The Agony in the Garden …
The Scourging at the Pillar …
The Crowning with Thorns …
The Carrying of the Cross …
The Crucifixion.
Passing over and back the Our Fathers …
‘… forgive us our trespasses … as we forgive those who trespass against us.’
And the Hail Marys, ‘… pray for us sinners …’ the words taking on the mantle of a continued conversation.
Like a shielding presence between them, Ellen counted out the freshly-hewn beads, reflecting upon the Fruits of the Mysteries – contrition for sin; mortification of the senses; death to the self.
Afterwards, in unison, they recited the Salve Regina. ‘To thee do we fly poor banished children of Eve, To thee do we send up our sighs, mourning and weeping … and after this, our exile … O clement, O loving, O sweet Virgin Mary! Pray for us … that we may be made worthy …’
When it was done they sat there, unspeaking. Ellen, the great weight partly uplifted from her; Mary, unfaltering in compassion at the enormity of what had passed between them.
‘I will tell Louisa myself, Mary,’ Ellen said. ‘Then I must find Patrick … and Lavelle.’
The younger woman stood up, made to go and stopped. Turning, she embraced the shoulders of the other woman, pulling her mother towards her, the fine head within her arms. Gently, she stroked the renewed folds of Ellen’s hair. As a mother would a damaged child.
SEVEN
The following evening Louisa came.
With mounting trepidation, Ellen heard the flap of Louisa’s habit, the whoosh of air that preceded her adopted daughter. Everything but flesh of flesh, Louisa was to her. How frightened the child must have been all those years to have so stoically maintained her silence. That, if she had spoken, she would again have been shunned. Left to the roads and the hungry grass.
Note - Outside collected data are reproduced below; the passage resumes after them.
(** [WStop] at a daemon in service. *)
Lemma WStop_run Error a e w m :
  w_socket w = Some a -> w_daemons w !! a = Some (serving m) ->
  world_apply Error (WStop e) w =
    Some (mkWorld None (Some a) (w_starting w)
            (<[a := mkDaemon (stopLocked m) false 1 0 SrvAccepting Waiting]> (w_daemons w))).
Proof. intros Hs Hd. cbn [world_apply]. rewrite Hs. simpl. rewrite Hd. simpl. by destruct (w_pidfile w). Qed.

Lemma shuts_down_run Error a w m :
  w_daemons w !! a = Some (mkDaemon m false 1 0 SrvAccepting Waiting) ->
  world_run Error (shuts_down a) w =
    Some (mkWorld None None (w_starting w)
            (<[a := mkDaemon (stopLocked m) true 0 0 SrvReturned Exited]> (w_daemons w))).
Proof.
  intros Hd. unfold shuts_down. cbn [world_run world_apply]. rewrite Hd. simpl.
  do 3 (rewrite lookup_insert_eq; simpl). rewrite !insert_insert_eq. by destruct (w_pidfile w).
Qed.

Ltac not_alive := done || (unfold alive; simpl; by rewrite !lookup_insert_ne).

(** The table after a start that follows a stop at once, and one that waits. *)
Lemma stop_start_run Error a b cfg e :
  a <> b ->
  let m := startLocked (NewManager cfg None) in
  world_run Error (stop_start a b fine_write cfg e) empty_world =
    Some (mkWorld None None ∅
            (<[a := mkDaemon (stopLocked (stopLocked m)) true 0 0 SrvReturned Exited]>
            (<[b := serving m]>
            (<[a := mkDaemon (stopLocked m) false 1 0 SrvAccepting Waiting]> (<[a := serving m]> ∅))))).
Proof.
  intros Hab m. unfold stop_start.
  rewrite world_run_app, in_service_run by done. cbn [mbind option_bind app world_run].
  rewrite (WStop_run Error a e _ m) by (done || apply lookup_insert_eq).
  cbn [mbind option_bind]. rewrite world_run_app, in_service_run by not_alive. cbn [mbind option_bind].
  by erewrite shuts_down_run by (simpl; rewrite lookup_insert_ne by done; apply lookup_insert_eq).
Qed.

Lemma stop_wait_start_run Error a b cfg e :
  a <> b ->
  exists w, world_run Error (in_service a fine_write cfg ++ [WStop e] ++ shuts_down a ++ in_service b fine_write cfg)
    empty_world = Some w /\ w_socket w = Some b /\ w_pidfile w = Some (Itoa b ++ [newline]).
Proof.
  intros Hab. rewrite world_run_app, in_service_run by done. cbn [mbind option_bind app world_run].
  rewrite (WStop_run Error a e _ (startLocked (NewManager cfg None))) by (done || apply lookup_insert_eq).
  cbn [mbind option_bind]. rewrite world_run_app.
  erewrite shuts_down_run by (simpl; apply lookup_insert_eq). cbn [mbind option_bind].
  rewrite in_service_run by not_alive. by eexists.
Qed.

(** ** Properties *)

(** The pid file.  What [WritePidfile] writes reads back as the same pid,
    so from then on, and as long as nobody touches the file, [IsRunning] answers
    whether that process exists; without a file, or with a file that holds no
    number, the answer is no; and a file that [WritePidfile] could not write
    keeps the daemon from starting. *)
Theorem pidfile_exact (pid : Z) (o : pid_write) (f : option bytes) (processExists : Z -> bool) :
  0 < pid < 2 ^ 63 ->
  let '(r, f') := WritePidfile pid o f in
  (r = Ok tt <-> is_Ok (pw_mkdir o) && is_Ok (pw_write o) = true)
  /\ (r = Ok tt -> ReadPidfile f' = Ok pid /\ IsRunning processExists f' = processExists pid)
  /\ (forall cfg disk, is_Ok (runDaemon pid o cfg disk f).1 = is_Ok r)
  /\ IsRunning processExists (RemovePidfile f').2 = false
  /\ forall data, is_Ok (Atoi (TrimSpace data)) = false -> IsRunning processExists (Some data) = false.
Proof.
  intros Hp. destruct (WritePidfile pid o f) as [r f'] eqn:E. split_and!.
  - unfold WritePidfile in E. destruct (pw_mkdir o), (pw_write o) as [[]|]; simplify_eq/=; naive_solver.
  - intros ->. unfold WritePidfile in E. destruct (pw_mkdir o), (pw_write o) as [[]|]; simplify_eq/=.
    destruct (Itoa_spec pid ltac:(lia)) as (Hd & Hv & Hne).
    assert (ReadPidfile (Some (Itoa pid ++ [newline])) = Ok pid) as HR.
    { unfold ReadPidfile. by rewrite TrimSpace_decimal, Atoi_Itoa by (done || lia). }
    split; [done|]. unfold IsRunning. by rewrite HR.
  - intros cfg disk. unfold runDaemon. rewrite E. by destruct r.
  - by destruct f'.
  - intros data Hd. unfold IsRunning, ReadPidfile. by destruct (Atoi (TrimSpace data)).
Qed.

Lemma pidfile_exact_witness :
  ReadPidfile (WritePidfile 4711 (mkPidWrite (Ok tt) (Ok tt) None) None).2 = Ok 4711.
Proof.
  pose proof (pidfile_exact 4711 (mkPidWrite (Ok tt) (Ok tt) None) None (fun _ => true) ltac:(lia)) as H.
  apply H. reflexivity.
Defined.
Ellen awaited her moment and when Louisa had removed the poultices, caught her by the wrists.
‘Sit for a moment, Louisa!’
Slowly, agonisingly, Ellen fumbled for the words with which to tell Louisa. Almost as soon as she had begun, Louisa stopped her, putting a hand to Ellen’s lips.
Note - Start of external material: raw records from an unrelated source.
Variable MinPlaybackDuration : Duration.
Variable MinPlaybackPercent : Z.
Variable ShortTrackFloor : Duration.
Variable Transform : tracker.Identity -> option tracker.Identity.

(** A tick on the session it belongs to: the session keeps its identity;
    a scrobbled session stays scrobbled and emits nothing; a session not
    yet scrobbled either emits nothing and stays so, or emits one scrobble
    event and is scrobbled. *)
Lemma check_advance t snap sess :
  let r := tracker.check_threshold MinPlaybackDuration MinPlaybackPercent
             ShortTrackFloor snap (tracker.advance t snap sess) in
  tracker.reported (fst r) = tracker.reported sess /\
  (tracker.scrobbled sess = true ->
   snd r = [] /\ tracker.scrobbled (fst r) = true) /\
  (tracker.scrobbled sess = false ->
   (snd r = [] /\ tracker.scrobbled (fst r) = false) \/
   (exists e, snd r = [tracker.ScrobbleEvent e] /\
              tracker.scrobbled (fst r) = true)).
Proof.
  assert (Hadv : tracker.scrobbled (tracker.advance t snap sess)
                 = tracker.scrobbled sess /\
                 tracker.reported (tracker.advance t snap sess)
                 = tracker.reported sess).
  { unfold tracker.advance. by destruct (tracker.playing snap). }
  destruct Hadv as [Hs Hr].
  unfold tracker.check_threshold. rewrite Hs.
  destruct (tracker.scrobbled sess) eqn:Hsc; simpl.
  - repeat split; [exact Hr | by rewrite Hs | discriminate].
  - destruct (_ <=? _); simpl.
    + repeat split; [exact Hr | discriminate |]. intros _. right. eauto.
    + repeat split; [exact Hr | discriminate |]. intros _. left.
      split; [reflexivity | by rewrite Hs].
Qed.

(** One tick of identity [i] spends what it emits from the budget. *)
Lemma step_budget (i : tracker.Identity) st t :
  tracker.reports i t = true ->
  (tracker.count_scrobbles
     (snd (tracker.step MinPlaybackDuration MinPlaybackPercent
             ShortTrackFloor Transform st t))
   + tracker.budget i
       (fst (tracker.step MinPlaybackDuration MinPlaybackPercent
               ShortTrackFloor Transform st t))
   <= tracker.budget i st)%nat.
Proof.
  unfold tracker.reports, tracker.step.
  destruct (tracker.snapshot t) as [snap|]; [| discriminate].
  intros Hi%bool_decide_eq_true.
  assert (Hopen : (tracker.count_scrobbles
                     (snd (tracker.open_session Transform t snap))
                   + tracker.budget i
                       (fst (tracker.open_session Transform t snap)) <= 1)%nat).
  { unfold tracker.open_session.
    destruct (tracker.playing snap); [| simpl; lia].
    destruct (Transform (tracker.identity snap)); simpl; [| lia].
    rewrite Hi. rewrite decide_True by done. simpl. lia. }
  destruct st as [sess|]; [| exact Hopen].
  destruct (decide (tracker.reported sess = tracker.identity snap)) as [Hr|Hr].
  - destruct (check_advance t snap sess) as (Hrep & Hdone & Hnot).
    cbn [fst snd]. unfold tracker.budget.
    rewrite !decide_True by congruence.
    destruct (tracker.scrobbled sess).
    + destruct Hdone as [-> ->]; [reflexivity |]. simpl. lia.
    + destruct Hnot as [[-> ->] | (e & -> & ->)]; [reflexivity | |];
        unfold tracker.count_scrobbles; simpl; lia.
  - unfold tracker.budget at 2. rewrite decide_False by congruence.
    exact Hopen.
Qed.

Lemma run_budget (i : tracker.Identity) ticks st :
  forallb (tracker.reports i) ticks = true ->
  (tracker.count_scrobbles
     (snd (tracker.run MinPlaybackDuration MinPlaybackPercent
             ShortTrackFloor Transform st ticks))
   <= tracker.budget i st)%nat.
Proof.
  revert st. induction ticks as [|t rest IH]; intros st; simpl.
  - intros _. unfold tracker.count_scrobbles. simpl. lia.
  - intros [Ht Hrest]%andb_true_iff.
    pose proof (step_budget i st t Ht) as Hstep.
    pose proof (IH (fst (tracker.step MinPlaybackDuration MinPlaybackPercent
                           ShortTrackFloor Transform st t)) Hrest) as Hrun.
    unfold tracker.count_scrobbles in *.
    rewrite filter_app, length_app. lia.
Qed.

(** C8: over ticks that all report the same identity, at most one scrobble
    event is emitted, whatever the tracker held before; when the session
    of that identity is not yet scrobbled and the first tick brings its
    accumulated play time to the threshold, exactly one scrobble event is
    emitted over all the ticks; and once the session is scrobbled the
    ticks emit none. *)
Theorem tracker_scrobbles_once_per_session (i : tracker.Identity) st ticks :
  forallb (tracker.reports i) ticks = true ->
  (tracker.count_scrobbles
     (snd (tracker.run MinPlaybackDuration MinPlaybackPercent
             ShortTrackFloor Transform st ticks)) <= 1)%nat /\
  (forall sess t rest snap,
     st = Some sess -> ticks = t :: rest ->
     tracker.reported sess = i -> tracker.scrobbled sess = false ->
     tracker.snapshot t = Some snap ->
     tracker.threshold MinPlaybackDuration MinPlaybackPercent ShortTrackFloor
       (tracker.total snap)
     <= tracker.accumulated (tracker.advance t snap sess) ->
     tracker.count_scrobbles
       (snd (tracker.run MinPlaybackDuration MinPlaybackPercent
               ShortTrackFloor Transform st ticks)) = 1%nat) /\
  (forall sess,
     st = Some sess -> tracker.reported sess = i ->
     tracker.scrobbled sess = true ->
     tracker.count_scrobbles
       (snd (tracker.run MinPlaybackDuration MinPlaybackPercent
               ShortTrackFloor Transform st ticks)) = 0%nat).
Proof.
  intros Hticks. pose proof (run_budget i ticks st Hticks) as Hrun.
  split; [| split].
  - assert (tracker.budget i st <= 1)%nat; [| lia].
    unfold tracker.budget. destruct st as [sess|]; [| lia].
    destruct (decide _); [| lia]. destruct (tracker.scrobbled sess); lia.
  - intros sess t rest snap -> -> Hi Hs Hsnap Hth.
    simpl in Hticks. apply andb_true_iff in Hticks as [Ht Hrest].
    assert (Hid : tracker.reported sess = tracker.identity snap).
    { unfold tracker.reports in Ht. rewrite Hsnap in Ht.
      apply bool_decide_eq_true in Ht. congruence. }
    simpl. unfold tracker.step at 2. unfold tracker.step at 1.
    rewrite Hsnap. rewrite decide_True by exact Hid. simpl.
    assert (Hadv : tracker.scrobbled (tracker.advance t snap sess) = false).
    { unfold tracker.advance. by destruct (tracker.playing snap). }
    unfold tracker.check_threshold. rewrite Hadv.
    apply Z.leb_le in Hth. rewrite Hth. simpl.
    match goal with
    | |- context [tracker.run _ _ _ _ (Some ?s') rest] =>
        pose proof (run_budget i rest (Some s') Hrest) as Hafter
    end.
    unfold tracker.budget in Hafter. simpl in Hafter.
    assert (Hrep : tracker.reported (tracker.advance t snap sess) = i).
    { unfold tracker.advance. by destruct (tracker.playing snap). }
    rewrite decide_True in Hafter by exact Hrep.
    unfold tracker.count_scrobbles in *. simpl. lia.
  - intros sess -> Hi Hs. unfold tracker.budget in Hrun.
    rewrite decide_True, Hs in Hrun by exact Hi. lia.
Qed.

End TrackerProperties.

(** Five ticks of one track of 400 s under the policy of the examples. *)
Lemma tracker_scrobbles_once_per_session_witness :
  (tracker.count_scrobbles (snd (run_example None imagine_ticks)) <= 1)%nat.
Proof.
  apply (tracker_scrobbles_once_per_session (240 * Second) 50 (30 * Second)
           (fun i => Some i) imagine None imagine_ticks).
  vm_compute. reflexivity.
Defined.

(** The playback of the example: the threshold is 200 s; the track is
    announced at the first tick and scrobbled once, at the tick that brings
    the play time to 200 s; the two ticks after it emit nothing. *)
Example tracker_run_example :
  tracker.threshold (240 * Second) 50 (30 * Second) (Some (400 * Second))
    = 200 * Second /\
  snd (run_example None imagine_ticks) =
    [ tracker.NowPlayingEvent
        (mkScrobble ["John Lennon"] "Imagine" "Imagine" 0 (time_Unix 1000));
      tracker.ScrobbleEvent
        (mkScrobble ["John Lennon"] "Imagine" "Imagine" (200 * Second)
                    (time_Unix 1000)) ].
Proof. split; vm_compute; reflexivity. Qed.

(** The identity changes before the threshold is reached: the first
    session is discarded without a scrobble and the new identity is
    announced in the same tick. *)
Example tracker_identity_change_example :
  snd (run_example None
         [playing_tick 1000; playing_tick 1100; jealous_guy_tick 1200]) =
    [ tracker.NowPlayingEvent
        (mkScrobble ["John Lennon"] "Imagine" "Imagine" 0 (time_Unix 1000));
      tracker.NowPlayingEvent
        (mkScrobble ["John Lennon"] "Jealous Guy" "Imagine" 0 (time_Unix 1200)) ].
Proof. vm_compute. reflexivity. Qed.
‘Mother, dearest Mother, you needn’t suffer this … I already know,’ she said, causing Ellen to startle. ‘I suppose I’ve always known,’ Louisa continued. ‘You almost told me once … in word and look. That last time I played for you … the Bach … the loss of Heaven in your face …’ She paused. ‘… and then, the book.’
‘Oh, my dear Louisa … you never …’ Ellen began.
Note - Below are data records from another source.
(** C3, on its failing input. After a first quiz, a click on the retake
    button leaves its request outstanding with the generate button enabled,
    and submitting the form then starts a second request: two generation
    requests are outstanding at once, in a reachable state. *)
Theorem retake_leaves_generate_enabled :
  exists st1 st2,
    run init (first_quiz ++ [ClickRetake]) = Some st1
    /\ caller <$> pending st1 = [ByRetake]
    /\ generateBtn_disabled st1 = false
    /\ step st1 Submit = Some st2
    /\ reachable st2
    /\ caller <$> pending st2
       = [ByRetake; BySubmit sample_transcript (str "dQw4w9WgXcQ")].
Proof.
  eexists _, _. split; [vm_compute; reflexivity|].
  split; [vm_compute; reflexivity|]. split; [vm_compute; reflexivity|].
  split; [vm_compute; reflexivity|]. split; [|vm_compute; reflexivity].
  apply (run_reachable init retake_then_submit); [constructor|].
  vm_compute. reflexivity.
Qed.

(** C8, on its failing input. When the two overlapping requests of
    [retake_then_submit] both bring five questions, ten questions are shown
    with [totalQuestions] at 5, and answering six of them takes
    [answeredQuestions] to 6, in a reachable state. *)
Theorem overlapping_renders_overrun_total :
  exists st,
    run init both_arrive_six_answered = Some st
    /\ reachable st
    /\ length (questionsList st) = 10
    /\ totalQuestions st = 5
    /\ answeredQuestions st = 6.
Proof.
  eexists. split; [vm_compute; reflexivity|].
  split; [|repeat split; vm_compute; reflexivity].
  apply (run_reachable init both_arrive_six_answered); [constructor|].
  vm_compute. reflexivity.
Qed.

Lemma unanswered_alter (f : QuestionItem -> QuestionItem) j l it :
  l !! j = Some it -> answered it = false -> answered (f it) = true ->
  S (unanswered (alter f j l)) = unanswered l.
Proof.
  unfold unanswered. revert j. induction l as [|x l IH]; intros [|j] Hj Ha Hf;
    try discriminate; simpl in Hj.
  - injection Hj as ->. cbn [alter list_alter].
    rewrite !filter_cons. rewrite (decide_True _ _ Ha).
    rewrite decide_False by congruence. reflexivity.
  - cbn [alter list_alter]. rewrite !filter_cons.
    specialize (IH j Hj Ha Hf). cbn [alter] in IH.
    destruct (decide (answered x = false)); simpl; lia.
Qed.

Lemma unanswered_imap (f : nat -> QuizQuestion -> QuestionItem) qs :
  (forall i q, answered (f i q) = false) ->
  unanswered (imap f qs) = length qs.
Proof.
  unfold unanswered. revert f. induction qs as [|q qs IH]; intros f Hf;
    [reflexivity|].
  cbn [imap]. rewrite filter_cons, decide_True by apply Hf.
  simpl. f_equal. apply IH. intros i q'. apply Hf.
Qed.

(** The state after the first click on an option of an unanswered
    question, as far as the counters and the list go. *)
Lemma option_click_state st j i it txt ans :
  questionsList st !! j = Some it ->
  answered it = false ->
  let st' := option_click j i txt ans st in
  questionsList st' =
    alter (set_answered true) j
      (alter (fun it => set_optionElements
                (checkAnswer_options (optionElements it) i txt ans) it)
         j (questionsList st))
  /\ pending st' = pending st
  /\ answeredQuestions st' = S (answeredQuestions st)
  /\ totalQuestions st' = totalQuestions st.
Proof.
  intros Hj Hans. unfold option_click. rewrite Hj, Hans.
  unfold andThen, checkAnswer.
  destruct (bool_decide (txt = ans));
    match goal with
    | |- context [if ?c then displayResults _ else _] => destruct c
    end; repeat split.
Qed.

Lemma generateQuiz_call_frame who t v ex st :
  let st' := generateQuiz_call who t v ex st in
  pending st' = pending st ++ [mkRequest who (build_prompt t ex)]
  /\ questionsList st' = []
  /\ answeredQuestions st' = answeredQuestions st
  /\ totalQuestions st' = totalQuestions st.
Proof.
  unfold generateQuiz_call, andThen. destruct (truthy v); repeat split.
Qed.

Lemma exclusive_inv_step st e st' :
  exclusive_inv st -> step_exclusive st e = Some st' -> exclusive_inv st'.
Proof.
  intros (Hlen & Hshown & Hcount).
  destruct e as [s|s| | | |j i|k o]; simpl.
  - intros [= <-]. repeat split; assumption.
  - intros [= <-]. repeat split; assumption.
  - destruct (pending st) as [|r rs] eqn:Hp; [|discriminate].
    destruct (generateBtn_disabled st); [discriminate|]. intros [= <-].
    unfold submit_begin. cbv zeta.
    destruct (negb (truthy _)); [|destruct (_ || _)].
    1, 2: unfold exclusive_inv; simpl; rewrite ?Hp; simpl;
      repeat split; try assumption; try lia.
    unfold andThen.
    match goal with
    | |- exclusive_inv (generateQuiz_call ?w ?t ?v ?ex ?s) =>
        destruct (generateQuiz_call_frame w t v ex s) as (Hp' & Hq' & Ha' & Ht')
    end.
    unfold exclusive_inv. rewrite Hp', Hq', Ha', Ht'. simpl. rewrite Hp.
    simpl. change (unanswered []) with 0. repeat split; lia.
  - destruct (restartBtn_disabled st); [discriminate|]. intros [= <-].
    unfold exclusive_inv; simpl. change (unanswered []) with 0.
    repeat split; try assumption; lia.
  - destruct (pending st) as [|r rs] eqn:Hp; [|discriminate].
    destruct (retakeBtn_disabled st); [discriminate|]. intros [= <-].
    unfold retake_begin.
    destruct (currentTranscript st) as [t|];
      [destruct (truthy (Some t) && truthy (currentVideoId st))|].
    2, 3: unfold exclusive_inv; rewrite ?Hp; repeat split; assumption.
    unfold andThen.
    match goal with
    | |- exclusive_inv (generateQuiz_call ?w ?t ?v ?ex ?s) =>
        destruct (generateQuiz_call_frame w t v ex s) as (Hp' & Hq' & Ha' & Ht')
    end.
    unfold exclusive_inv. rewrite Hp', Hq', Ha', Ht'. simpl. rewrite Hp.
    simpl. change (unanswered []) with 0. repeat split; lia.
  - destruct (questionsList st !! j) as [it|] eqn:Hj; [|discriminate].
    destruct (optionElements it !! i) as [opt|]; [|discriminate].
    intros [= <-].
    destruct (answered it) eqn:Hans.
    + unfold option_click. rewrite Hj, Hans. repeat split; assumption.
    + destruct (option_click_state st j i it (value opt) (q_answer it) Hj Hans)
        as (Hq & Hp & Ha & Ht).
      unfold exclusive_inv. rewrite Hq, Hp, Ha, Ht.
      split; [exact Hlen|]. split.
      * intros Hne. rewrite (Hshown Hne) in Hj. discriminate.
      * rewrite list_alter_alter_eq.
        match goal with
        | |- context [unanswered (alter ?f j ?l)] =>
            pose proof (unanswered_alter f j l it Hj Hans eq_refl)
        end.
        lia.
  - destruct (pending st) as [|r [|r' rs]] eqn:Hp; simpl in Hlen; try lia.
    + destruct k; discriminate.
    + destruct k as [|k]; [|destruct k; discriminate]. simpl.
      intros [= <-].
      assert (Hnil : questionsList st = []) by (apply Hshown; discriminate).
      unfold settle, exclusive_inv.
      destruct o as [message|[|q qs]|written rendered count message];
        destruct (caller r); simpl;
        rewrite ?Hnil; simpl;
        rewrite ?(unanswered_imap _ _ (fun _ _ => eq_refl));
        change (unanswered []) with 0;
        repeat split; try congruence; try lia.
      all: change (render_question 0 q :: imap (render_question ∘ S) qs)
             with (imap render_question (q :: qs));
           rewrite unanswered_imap by reflexivity; simpl; lia.
Qed.

(** X19. Without overlapping requests [answeredQuestions] never exceeds
    [totalQuestions]. *)
Theorem exclusive_answered_le_total st :
  reachable_exclusive st -> answeredQuestions st <= totalQuestions st.
Proof.
  intros Hst. assert (exclusive_inv st) as (_ & _ & H); [|lia].
  induction Hst as [|st e st' _ IH He].
  - unfold exclusive_inv. simpl. change (unanswered []) with 0.
    split; [lia|]. split; [reflexivity|lia].
  - exact (exclusive_inv_step st e st' IH He).
Qed.

Lemma outstanding_app p l1 l2 :
  outstanding p (l1 ++ l2) = outstanding p l1 + outstanding p l2.
Proof. induction l1 as [|r l1 IH]; simpl; [reflexivity|]. rewrite IH. lia. Qed.

Lemma outstanding_delete p l k r :
  l !! k = Some r ->
  outstanding p (delete k l) + (if p r then 1 else 0) = outstanding p l.
Proof.
  revert k. induction l as [|x l IH]; intros [|k] Hk; try discriminate;
    simpl in Hk.
  - injection Hk as ->. simpl. lia.
  - specialize (IH k Hk).
    change (delete (S k) (x :: l)) with (x :: delete k l).
    simpl. lia.
Qed.

Lemma outstanding_total l :
  length l = outstanding by_submit l + outstanding by_retake l.
Proof.
  induction l as [|r l IH]; simpl; [reflexivity|].
  replace (by_submit r) with (negb (by_retake r)) by reflexivity.
  destruct (by_retake r); simpl; lia.
Qed.

Lemma flow_inv_step st e st' :
  flow_inv st -> step st e = Some st' -> flow_inv st'.
Proof.
  intros (Hs & Hr & Hb).
  destruct e as [s|s| | | |j i|k o]; simpl.
  - intros [= <-]. repeat split; assumption.
  - intros [= <-]. repeat split; assumption.
  - destruct (generateBtn_disabled st) eqn:Hg; [discriminate|]. intros [= <-].
    unfold submit_begin. cbv zeta.
    destruct (negb (truthy _)); [|destruct (_ || _)].
    1, 2: unfold flow_inv; simpl; rewrite Hg; repeat split; assumption.
    unfold andThen, generateQuiz_call, andThen. unfold flow_inv.
    destruct (truthy (getYouTubeID _)); simpl;
      rewrite !outstanding_app; simpl; repeat split; try assumption; lia.
  - destruct (restartBtn_disabled st) eqn:Hd; [discriminate|]. intros [= <-].
    unfold flow_inv; simpl; rewrite ?Hd; repeat split; assumption.
  - destruct (retakeBtn_disabled st) eqn:Hd; [discriminate|]. intros [= <-].
    unfold retake_begin.
    destruct (currentTranscript st) as [t|];
      [destruct (truthy (Some t) && truthy (currentVideoId st))|].
    2, 3: unfold flow_inv; rewrite Hd; repeat split; assumption.
    unfold flow_inv. simpl. rewrite !outstanding_app. simpl.
    repeat split; lia.
  - destruct (questionsList st !! j) as [it|] eqn:Hj; [|discriminate].
    destruct (optionElements it !! i) as [opt|]; [|discriminate].
    intros [= <-]. unfold option_click. rewrite Hj.
    destruct (answered it); [repeat split; assumption|].
    unfold andThen, checkAnswer.
    destruct (bool_decide (value opt = q_answer it));
      match goal with
      | |- context [if ?c then displayResults _ else _] => destruct c
      end; repeat split; assumption.
  - destruct (pending st !! k) as [r|] eqn:Hk; [|discriminate].
    intros [= <-].
    pose proof (outstanding_delete by_submit _ _ _ Hk) as Hds.
    pose proof (outstanding_delete by_retake _ _ _ Hk) as Hdr.
    replace (by_submit r) with (negb (by_retake r)) in Hds by reflexivity.
    unfold by_retake in Hds, Hdr at 2.
    unfold settle, flow_inv.
    destruct (caller r); destruct o as [message|[|q qs]|written rendered count message]; simpl in *;
      repeat split; try assumption;
      destruct (generateBtn_disabled st), (retakeBtn_disabled st); lia.
Qed.

(** X18. Each flow excludes itself: in every reachable state a submit-triggered
    request is outstanding exactly when the generate button is disabled,
    a retake-triggered one exactly when the retake and restart buttons
    are, and there is at most one of each. *)
Theorem one_request_per_flow st :
  reachable st ->
  flow_inv st
  /\ outstanding by_submit (pending st) <= 1
  /\ outstanding by_retake (pending st) <= 1
  /\ length (pending st) <= 2.
Proof.
  intros Hst. assert (Hinv : flow_inv st).
  { induction Hst as [|st e st' _ IH He].
    - repeat split.
    - exact (flow_inv_step st e st' IH He). }
  split; [exact Hinv|]. destruct Hinv as (Hs & Hr & _).
  rewrite outstanding_total, Hs, Hr.
  destruct (generateBtn_disabled st), (retakeBtn_disabled st); lia.
Qed.

End EventLoop.

(** ** Worked cases *)

Section WorkedCases.

(** A watch URL, and a short URL whose query holds a later delimiter. *)
Lemma getYouTubeID_rightmost_delimiter_witness :
  extracts sample_url (str "dQw4w9WgXcQ")
  /\ forall tok, ~ extracts (str "https://youtu.be/dQw4w9WgXcQ?t=1&v=x") tok.
Proof.
  split.
  - apply (proj1 (getYouTubeID_rightmost_delimiter sample_url)).
    vm_compute. reflexivity.
  - apply (proj2 (getYouTubeID_rightmost_delimiter
                    (str "https://youtu.be/dQw4w9WgXcQ?t=1&v=x"))).
    vm_compute. reflexivity.
Defined.

(** A retake after a first quiz of five questions. *)
Lemma retake_excludes_history_witness :
  exists st1,
    step quiz_done ClickRetake = Some st1
    /\ contents <$> pending st1
       = [build_prompt sample_transcript (sample_quiz 1)]
    /\ occurs_in (question (sample_question 3))
         (build_prompt sample_transcript (sample_quiz 1))
    /\ videoContainer st1 = videoContainer quiz_done
    /\ currentTranscript st1 = Some sample_transcript
    /\ currentVideoId st1 = Some (str "dQw4w9WgXcQ").
Proof.
  destruct (retake_excludes_history quiz_done sample_transcript
              (str "dQw4w9WgXcQ"))
    as (st1 & Hstep & Hreq & Hocc & Hvid & Ht & Hv & _).
  - vm_compute. reflexivity.
  - vm_compute. reflexivity.
  - vm_compute. discriminate.
  - vm_compute. discriminate.
  - vm_compute. reflexivity.
  - exists st1. split; [exact Hstep|].
    split; [rewrite Hreq; vm_compute; reflexivity|].
    split; [|now repeat split].
    apply (Hocc (sample_question 3)).
    apply (list_elem_of_lookup_2 _ 2). vm_compute. reflexivity.
Defined.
‘No, I never said anything.’ Louisa answered the unfinished question. She gave a little laugh. ‘In my silent state I didn’t have to!’
‘You never condemned me?’ Ellen asked.
‘Condemn you, Mother? You who saved me from certain death? Who loved me as her own?’ Louisa held her tightly. ‘Condemn you?’ she repeated. ‘I thank God every waking moment that He at last restored you to us.’
The Vespers bell tolled, calling the Sisters to evening prayer. Still embracing, Ellen and Louisa fell silent, each making her own prayer … for the other.
Ellen explained what she still must do regarding Patrick and Lavelle.
‘You must do as conscience directs,’ Louisa answered.
‘It would be my dearest wish to first remain here a while, with you and Mary,’ Ellen replied.
The prayer bell stopped. Louisa waited a moment for Ellen to continue.
‘What restrains me is that by remaining, it may reveal me and so force you and Mary to finish your work here. So, I have decided to take my leave quietly and avoid that possibility.’
‘How will you live, what will sustain you?’ Louisa worried.
‘The Lord will sustain me – as He has up to now.’
Next afternoon Sister Lazarus came to visit Ellen. She could not see how closely the nun studied her, as she complimented Ellen on her wellbeing. ‘Doing nicely, are we? Doing nicely! Thanks be to God and His Holy Mother.’
The following day Sister Lazarus again visited her, this time with Louisa and Mary in tow.
‘Mrs Lavelle, or Mrs O’Malley or whatever it is we are calling ourselves today …’ she began. ‘You and your daughters have practised a great deceit upon the Sisterhood of this house.’